Action item
In the entries below, find each line with the word "discriminate" and return it.

************

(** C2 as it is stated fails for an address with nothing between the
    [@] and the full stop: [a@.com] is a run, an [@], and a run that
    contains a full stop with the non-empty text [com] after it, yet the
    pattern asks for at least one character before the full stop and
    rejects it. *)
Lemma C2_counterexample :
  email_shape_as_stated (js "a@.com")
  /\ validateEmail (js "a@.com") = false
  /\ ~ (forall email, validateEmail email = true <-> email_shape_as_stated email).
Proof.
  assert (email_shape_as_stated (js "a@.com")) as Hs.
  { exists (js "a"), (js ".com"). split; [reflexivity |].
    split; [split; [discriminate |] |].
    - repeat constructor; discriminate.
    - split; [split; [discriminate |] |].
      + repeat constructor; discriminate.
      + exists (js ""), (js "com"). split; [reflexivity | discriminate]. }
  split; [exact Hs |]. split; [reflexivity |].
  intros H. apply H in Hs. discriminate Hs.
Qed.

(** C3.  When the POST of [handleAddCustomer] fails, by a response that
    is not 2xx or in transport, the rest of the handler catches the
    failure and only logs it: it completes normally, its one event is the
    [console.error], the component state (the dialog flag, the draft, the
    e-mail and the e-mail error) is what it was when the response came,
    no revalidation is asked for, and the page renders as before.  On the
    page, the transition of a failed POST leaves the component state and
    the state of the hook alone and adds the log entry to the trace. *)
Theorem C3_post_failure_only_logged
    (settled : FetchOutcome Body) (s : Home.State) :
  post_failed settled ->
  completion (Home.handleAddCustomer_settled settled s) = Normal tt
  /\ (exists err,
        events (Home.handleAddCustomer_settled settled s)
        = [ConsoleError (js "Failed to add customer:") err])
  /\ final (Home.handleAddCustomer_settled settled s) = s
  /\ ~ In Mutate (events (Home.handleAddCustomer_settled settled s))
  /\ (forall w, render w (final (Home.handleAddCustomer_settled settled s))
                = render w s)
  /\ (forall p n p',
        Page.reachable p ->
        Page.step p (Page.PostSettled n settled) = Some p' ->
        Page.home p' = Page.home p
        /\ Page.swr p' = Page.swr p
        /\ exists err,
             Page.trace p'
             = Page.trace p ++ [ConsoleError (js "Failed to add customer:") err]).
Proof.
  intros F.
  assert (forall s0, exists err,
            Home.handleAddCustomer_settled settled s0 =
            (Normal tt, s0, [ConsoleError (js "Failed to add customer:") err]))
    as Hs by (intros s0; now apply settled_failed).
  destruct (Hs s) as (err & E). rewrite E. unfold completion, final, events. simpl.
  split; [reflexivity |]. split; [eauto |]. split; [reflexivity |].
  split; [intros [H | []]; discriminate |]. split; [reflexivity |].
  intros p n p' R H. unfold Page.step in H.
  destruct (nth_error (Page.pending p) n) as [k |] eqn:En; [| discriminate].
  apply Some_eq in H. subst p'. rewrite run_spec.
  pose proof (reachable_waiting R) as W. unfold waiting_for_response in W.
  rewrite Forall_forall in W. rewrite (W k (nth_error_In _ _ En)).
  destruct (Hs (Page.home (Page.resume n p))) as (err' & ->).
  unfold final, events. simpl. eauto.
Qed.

************

Task answer
    split; [split; [discriminate |] |].
    - repeat constructor; discriminate.
    - split; [split; [discriminate |] |].
      + repeat constructor; discriminate.
      + exists (js ""), (js "com"). split; [reflexivity | discriminate]. }
  intros H. apply H in Hs. discriminate Hs.
  split; [intros [H | []]; discriminate |]. split; [reflexivity |].
  destruct (nth_error (Page.pending p) n) as [k |] eqn:En; [| discriminate].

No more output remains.